## [Information shown]
(** X9.  On a page that loads with the start and stop buttons disabled,
    a prediction timer is only ever active when MobileNet is loaded and a
    classifier exists: every firing of an active timer runs the classifier
    on the embedding of the current frame and awaits its data; none ends
    in an exception. *)
Theorem every_cycle_finds_its_models
    (page0 : Page) (es : list Event) (id : nat) (canvas : Frame) :
  let s := (run (initial page0) es).1 in
  startPredictBtn_disabled page0 = true →
  stopPredictBtn_disabled page0 = true →
  is_Some (timers (host s) !! id) →
  ∃ net r m,
    mobilenetModel (vars s) = Some net ∧
    classifierModel (vars s) = Some r ∧
    heap (host s) !! r = Some m ∧
    (step s (IntervalFired id canvas)).2 = [CycleBegun id] ∧
    cycles (host (step s (IntervalFired id canvas)).1) =
      cycles (host s) ++ [predict m (infer_global_average net canvas)].
Proof.
  intros s Hstart Hstop Hid.
  assert (Hg : predictor_guarded s).
  { apply (run_invariant predictor_guarded (λ _, true)); [|apply forallb_any|].
    - intros s' e _. apply predictor_guarded_step.
    - split_and!; cbn; try congruence; intros x; rewrite lookup_empty;
        by intros [? ?]. }
  destruct (reachable_init_gate page0 es) as [_ Hn].
  destruct (reachable_invariants page0 es) as [[Hc _] _].
  fold s in Hn, Hc. clearbody s.
  destruct Hg as (_ & _ & Ht & _). destruct (Ht id Hid) as [r Hr].
  destruct (mobilenetModel (vars s)) as [net|] eqn:Hm.
  2: { destruct (Hn eq_refl) as (_ & _ & ? & _). congruence. }
  destruct (lookup_lt_is_Some_2 (heap (host s)) r (Hc r Hr)) as [m Hh].
  exists net, r, m. split_and!; [done..| |];
    by apply (interval_fired_predicts s id canvas net r m).
Qed.

(** ** The bars *)

Lemma bars_step (s : State) (e : Event) :
  is_prediction_data e = false → bars (step s e).1 = bars s.
Proof.
  destruct s as [v p h]. unfold bars; cbn.
  intros He; destruct e; try done; js_cases; done.
Qed.

Lemma bars_run (es : list Event) (s : State) :
  forallb (λ e, negb (is_prediction_data e)) es = true →
  bars (run s es).1 = bars s.
Proof.
  revert s. induction es as [|e es IH]; intros s Hes; [done|].
  cbn in Hes. apply andb_prop in Hes as [He Hes]. apply negb_true_iff in He.
  rewrite run_cons_state, IH by done. by apply bars_step.
Qed.

(** What the completion of a prediction cycle writes. *)
Lemma prediction_data_bars (s : State) (k : nat) (pA pB : Num) :
  cycles (host s) !! k = Some (pA, pB) →
  bars (step s (PredictionData k)).1 =
    (default (barA_width (page s)) (css_width (toFixed (times100 pA) 2 +:+ "%")),
     default (barB_width (page s)) (css_width (toFixed (times100 pB) 2 +:+ "%")),
     toFixed (times100 pA) 2 +:+ "%",
     toFixed (times100 pB) 2 +:+ "%").
Proof.
  destruct s as [v p h]. cbn. intros Hk.
  js_unfold; cbn. by rewrite Hk.
Qed.

(** X10.  The bars and their labels change only when a prediction cycle
    completes.  Over any run without a completion (training, captures,
    start, stop, timer firings) they keep what they showed.  A completion
    with the probabilities [pA] and [pB] writes [(p * 100).toFixed(2)]
    followed by ["%"] to each label and assigns the same string to the
    width of each bar, which the page keeps in serialised form, or leaves
    as it was when it does not accept the string; and that is what all
    four still show after any run without a further completion, for
    instance after stop. *)
Theorem bars_change_only_on_prediction (s : State) (es : list Event) :
  forallb (λ e, negb (is_prediction_data e)) es = true →
  bars (run s es).1 = bars s ∧
  ∀ k pA pB, cycles (host s) !! k = Some (pA, pB) →
    bars (run (step s (PredictionData k)).1 es).1 =
      (default (barA_width (page s)) (css_width (toFixed (times100 pA) 2 +:+ "%")),
       default (barB_width (page s)) (css_width (toFixed (times100 pB) 2 +:+ "%")),
       toFixed (times100 pA) 2 +:+ "%",
       toFixed (times100 pB) 2 +:+ "%").
Proof.
  intros Hes. split; [by apply bars_run|].
  intros k pA pB Hk. rewrite bars_run by done. by apply prediction_data_bars.
Qed.

(** ** Models on the heap *)

Lemma iter_fit_fields (k : nat) (m : Sequential) :
  layers (Nat.iter k fit_one_epoch m) = layers m ∧
  compiled (Nat.iter k fit_one_epoch m) = compiled m ∧
  epochs_fitted (Nat.iter k fit_one_epoch m) = (k + epochs_fitted m)%nat.
Proof.
  induction k as [|k (Hl & Hc & He)]; [done|].
  change (Nat.iter (S k) fit_one_epoch m)
    with (fit_one_epoch (Nat.iter k fit_one_epoch m)).
  destruct (Nat.iter k fit_one_epoch m); cbn in *. split_and!; congruence.
Qed.

(** The state after one epoch of a [fit] that has epochs left. *)
Lemma step_fit_epoch_state
    (r : nat) (s : State) (job : FitJob) (loss acc : Num) :
  fits (host s) !! r = Some job →
  (fit_epoch job < fit_epochs job)%nat →
  vars (step s (FitEpochEnd r loss acc)).1 = vars s ∧
  timers (host (step s (FitEpochEnd r loss acc)).1) = timers (host s) ∧
  heap (host (step s (FitEpochEnd r loss acc)).1) =
    alter fit_one_epoch r (heap (host s)) ∧
  ∃ job', fits (host (step s (FitEpochEnd r loss acc)).1) !! r = Some job' ∧
          fit_epochs job' = fit_epochs job ∧
          fit_epoch job' = S (fit_epoch job).
Proof.
  destruct s as [v p h]. cbn. intros Hj Hlt.
  js_unfold; cbn. rewrite Hj. cbn. rewrite decide_True by done. cbn.
  split_and!; [done..|]. eexists. by rewrite lookup_insert_eq.
Qed.

Lemma fit_epochs_run (r : nat) (logs : list (Num * Num)) :
  ∀ (s : State) (job : FitJob) (m : Sequential),
  fits (host s) !! r = Some job →
  fit_epochs job = 25%nat →
  (fit_epoch job + length logs ≤ 25)%nat →
  heap (host s) !! r = Some m →
  vars (run s (fit_epoch_events r logs)).1 = vars s ∧
  timers (host (run s (fit_epoch_events r logs)).1) = timers (host s) ∧
  heap (host (run s (fit_epoch_events r logs)).1) !! r =
    Some (Nat.iter (length logs) fit_one_epoch m).
Proof.
  induction logs as [|[loss acc] logs IH]; intros s job m Hj He Hle Hm; [done|].
  cbn [fit_epoch_events fmap list_fmap fst snd length] in *.
  rewrite run_cons_state.
  destruct (step_fit_epoch_state r s job loss acc Hj) as (Hv & Ht & Hh & job' & Hj' & He' & Hk');
    [lia|].
  destruct (IH (step s (FitEpochEnd r loss acc)).1 job' (fit_one_epoch m))
    as (Hv2 & Ht2 & Hh2); [done|congruence|lia| |].
  - by rewrite Hh, list_lookup_alter_eq, Hm.
  - fold (fit_epoch_events r logs). rewrite Hv2, Ht2, Hh2, Hv, Ht.
    by rewrite Nat.iter_succ_r.
Qed.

## [Directions]
Only lines with the string "Theorem" belong in the answer; copy each of them from the listing.

## [Response for this exercise]
Theorem every_cycle_finds_its_models
Theorem bars_change_only_on_prediction (s : State) (es : list Event) :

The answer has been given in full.